The client diagnosed with leukemia is scheduled for bone marrow transplantation. Which interventions should be implemented to prepare the client for this procedure? Select all that apply.
- A. Administer high-dose chemotherapy.
- B. Teach the client about autologous transfusions.
- C. Have the family members' HLA typed.
- D. Monitor the complete blood cell count daily.
- E. Provide central line care per protocol.
Correct Answer: A,C,D,E
Rationale: High-dose chemotherapy (A) ablates marrow, HLA typing (C) identifies donors, CBC monitoring (D) tracks counts, and central line care (E) prevents infection. Autologous transfusions (B) are irrelevant (donor marrow used).
The client is diagnosed with severe iron-deficiency anemia. Which statement is the scientific rationale regarding oral replacement therapy?
- A. Iron supplements are well tolerated without side effects.
- B. There is no benefit from oral preparations; the best route is IV.
- C. Oral iron preparations cause diarrhea if not taken with food.
- D. Very little of the iron supplement will be absorbed by the body.
Correct Answer: D
Rationale: Oral iron has low absorption (D), requiring high doses. Side effects (A) include GI upset, IV (B) is for severe cases, and diarrhea (C) is not primary (constipation is common).
The nurse is transcribing the HCP’s order for an iron supplement on the MAR. At which time should the nurse schedule the daily dose?
- A. 900
- B. 1000
- C. 1200
- D. 1630
Correct Answer: A
Rationale: Iron supplements are best taken in the morning (0900, A) with food to reduce GI upset and enhance absorption. Later times (B, C, D) are less optimal.

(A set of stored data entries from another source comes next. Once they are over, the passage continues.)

(** C9: the planner is a function of the configuration and of the module's
    functions in their iteration order (two modules with the same functions
    in the same order are planned to the same functions, each keeping its
    own other parts); the analyzer and the defaulter visit the global
    functions in that order; the capturer rewrites each function on its own;
    and two orders of the same functions can be planned differently. *)
Theorem PlanDevices_function_order :
  (* a function of the configuration and of the functions in their order *)
  (forall cfg checked_type m1 m2, functions m1 = functions m2 ->
     match PlanDevices cfg checked_type m1, PlanDevices cfg checked_type m2 with
     | Ok a, Ok b =>
         functions a = functions b
         /\ type_definitions a = type_definitions m1 /\ imports a = imports m1
         /\ source_map a = source_map m1
         /\ type_definitions b = type_definitions m2 /\ imports b = imports m2
         /\ source_map b = source_map m2
     | Fatal e1, Fatal e2 => e1 = e2
     | _, _ => False
     end)
  (* the analyzer visits the global functions in the module's order *)
  /\ (forall checked_type gv f fs tds imps sm st,
        DeviceAnalyzer.Analyze checked_type (MkModule ((gv, f) :: fs) tds imps sm) st =
        bind (let* st := UnifyExprExact checked_type st (GlobalVarNode gv) (root_of gv) f
                           (root_of gv) in
              DeviceAnalyzer.VisitExpr checked_type st f (root_of gv))
             (fun st => DeviceAnalyzer.Analyze checked_type (MkModule fs tds imps sm) st))
  (* and so does the defaulter *)
  /\ (forall checked_type gv f fs tds imps sm st,
        DeviceDefaulter.Default checked_type (MkModule ((gv, f) :: fs) tds imps sm) st =
        bind (DeviceDefaulter.VisitExpr checked_type st f (root_of gv))
             (fun st => DeviceDefaulter.Default checked_type (MkModule fs tds imps sm) st))
  (* the capturer rewrites every function on its own *)
  /\ (forall domains mod_ mod' fns,
        Permutation (functions mod_) fns ->
        DeviceCapturer.Capture domains mod_ = Ok mod' ->
        exists fns',
          DeviceCapturer.Capture domains
            (MkModule fns (type_definitions mod_) (imports mod_) (source_map mod_)) =
            Ok (MkModule fns' (type_definitions mod') (imports mod') (source_map mod'))
          /\ Permutation (functions mod') fns')
  (* two orders of the same functions can be planned differently *)
  /\ (exists cfg checked_type m1 m2 a1 a2,
        Permutation (functions m1) (functions m2)
        /\ PlanDevices cfg checked_type m1 = Ok a1 /\ PlanDevices cfg checked_type m2 = Ok a2
        /\ lookup_function "B" a1 <> lookup_function "B" a2).
Proof.
  split.
  { intros cfg ct m1 m2 H. rewrite !PlanDevices_eq.
    assert (R : functions (Rewrite m1) = functions (Rewrite m2)) by (cbn; rewrite H; reflexivity).
    rewrite R.
    destruct (fold_left (analyze_step ct) (functions (Rewrite m2)) (Ok (EmptyDomains cfg)))
      as [d|e]; cbn [bind]; [|reflexivity].
    destruct (fold_left (default_step ct) (functions (Rewrite m2)) (Ok d)) as [d'|e];
      cbn [bind]; [|reflexivity].
    destruct (capture_functions d' (functions (Rewrite m2))) as [fns|e]; cbn [bind];
      [|reflexivity].
    cbn. repeat split. }
  split.
  { intros ct gv f fs tds imps sm st. rewrite !Analyze_eq. cbn [functions fold_left].
    change (analyze_step ct (Ok st) (gv, f)) with
      (let* st := UnifyExprExact ct st (GlobalVarNode gv) (root_of gv) f (root_of gv) in
       DeviceAnalyzer.VisitExpr ct st f (root_of gv)).
    destruct (let* st := UnifyExprExact ct st (GlobalVarNode gv) (root_of gv) f (root_of gv) in
              DeviceAnalyzer.VisitExpr ct st f (root_of gv)) as [st'|e];
      [reflexivity|apply analyze_fold_fatal]. }
  split.
  { intros ct gv f fs tds imps sm st. rewrite !Default_eq. cbn [functions fold_left].
    change (default_step ct (Ok st) (gv, f)) with
      (DeviceDefaulter.VisitExpr ct st f (root_of gv)).
    destruct (DeviceDefaulter.VisitExpr ct st f (root_of gv)) as [st'|e];
      [reflexivity|apply default_fold_fatal]. }
  split.
  { intros domains mod_ mod' fns Hp H.
    destruct (Capture_inv domains mod_ mod' H) as [HF [Ht [Hi Hs]]].
    destruct (Permutation_Forall2 Hp HF) as [fns' [Hp' HF']].
    exists fns'. split; auto.
    rewrite Ht, Hi, Hs.
    apply (Capture_of_Forall2 domains
             (MkModule fns (type_definitions mod_) (imports mod_) (source_map mod_))).
    exact HF'. }
  exists ex_config, (tensor_types [("A", 1); ("B", 1)]), module_AB, module_BA,
    planned_AB, planned_BA.
  split; [apply perm_swap|]. split; [vm_compute; reflexivity|].
  split; [vm_compute; reflexivity|].
  vm_compute. intros H; inversion H.
Qed.
(** * Shallow embedding of the ABR brush decoders (abr12.rs, abr6.rs)

    The byte source [R: Read + Seek] is modelled as an immutable byte
    sequence [src] together with a cursor position (a u64, kept in [Z]).
    Reads go through a small state-and-error monad [RM] over the cursor.
    Arithmetic on u16/u32/u64/usize is written with its wrap-around
    (release-build semantics). *)

From Stdlib Require Import ZArith List Lia Bool.
From Stdlib.Strings Require Import Byte.
Import ListNotations.
Open Scope Z_scope.

(** ** Results and errors *)

(** The outcome of a step: Rust's [Ok] and [Err], and [Panic] for a step
    that panics (the Rust call does not return). *)
Inductive result (T E : Type) : Type :=
| Ok (t : T)
| Err (e : E)
| Panic.
Arguments Ok {T E} t.
Arguments Err {T E} e.
Arguments Panic {T E}.

(** I/O failures of the byte source: a short read ([read_exact] hitting the
    end of the data) or a seek to a negative or overflowing position. *)
Inductive io_error : Type :=
| UnexpectedEof
| InvalidSeek.

(** [BrushError] as used by the decoders; [RleSizeMismatch] is the
    decompression error of the RLE codec (see [read_rle_data]). *)
Inductive BrushError : Type :=
| IoError (e : io_error)
| UnsupportedBrushType (ty : Z)
| UnsupportedBitDepth (depth : Z)
| RleSizeMismatch.

Inductive OpenError : Type :=
| OpenIoError (e : io_error)
| Found8bim.

Record ImageBrush : Type := mkImageBrush {
  width : Z;
  height : Z;
  depth : Z;
  data : list Byte.byte
}.

Record SampleBrush : Type := mkSampleBrush {
  s_width : Z;
  s_height : Z;
  s_depth : Z;
  s_data : list Byte.byte
}.

(** ** Machine integers *)

Definition add_u64 (a b : Z) : Z := (a + b) mod 2 ^ 64.
Definition sub_u16 (a b : Z) : Z := (a - b) mod 2 ^ 16.
Definition sub_u32 (a b : Z) : Z := (a - b) mod 2 ^ 32.
Definition mul_usize (a b : Z) : Z := (a * b) mod 2 ^ 64.
(** [!3] on a u64. *)
Definition not3_u64 : Z := 2 ^ 64 - 4.

Definition byte_val (b : Byte.byte) : Z := Z.of_N (Byte.to_N b).

(** Big-endian decoding of a byte string. *)
Definition be_value (bs : list Byte.byte) : Z :=
  fold_left (fun acc b => acc * 256 + byte_val b) bs 0.

Fixpoint bytes_eqb (a b : list Byte.byte) : bool :=
  match a, b with
  | [], [] => true
  | x :: a', y :: b' => Byte.eqb x y && bytes_eqb a' b'
  | _, _ => false
  end.

(** ** The reader monad *)

Definition RM (E T : Type) : Type := Z -> result T E * Z.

The nurse assesses that the client with hemolytic anemia has weakness, fatigue, malaise, and skin and mucous membrane pallor. Which finding should the nurse also associate with hemolytic anemia?
- A. Scleral jaundice
- B. A smooth, red tongue
- C. A craving for ice to chew
- D. A poor intake of fresh vegetables
Correct Answer: A
Rationale: A. Jaundice occurs in hemolytic anemia from the shortened life span of the RBC and the breakdown of Hgb. About 80% of heme is converted to bilirubin, conjugated in the liver, and excreted in the bile. The increased bilirubin in the blood causes the jaundice. B. A smooth, red tongue is seen with iron-deficiency anemia. C. A craving for ice is seen with iron-deficiency anemia. D. Folate deficiency occurs in people who rarely eat fresh vegetables.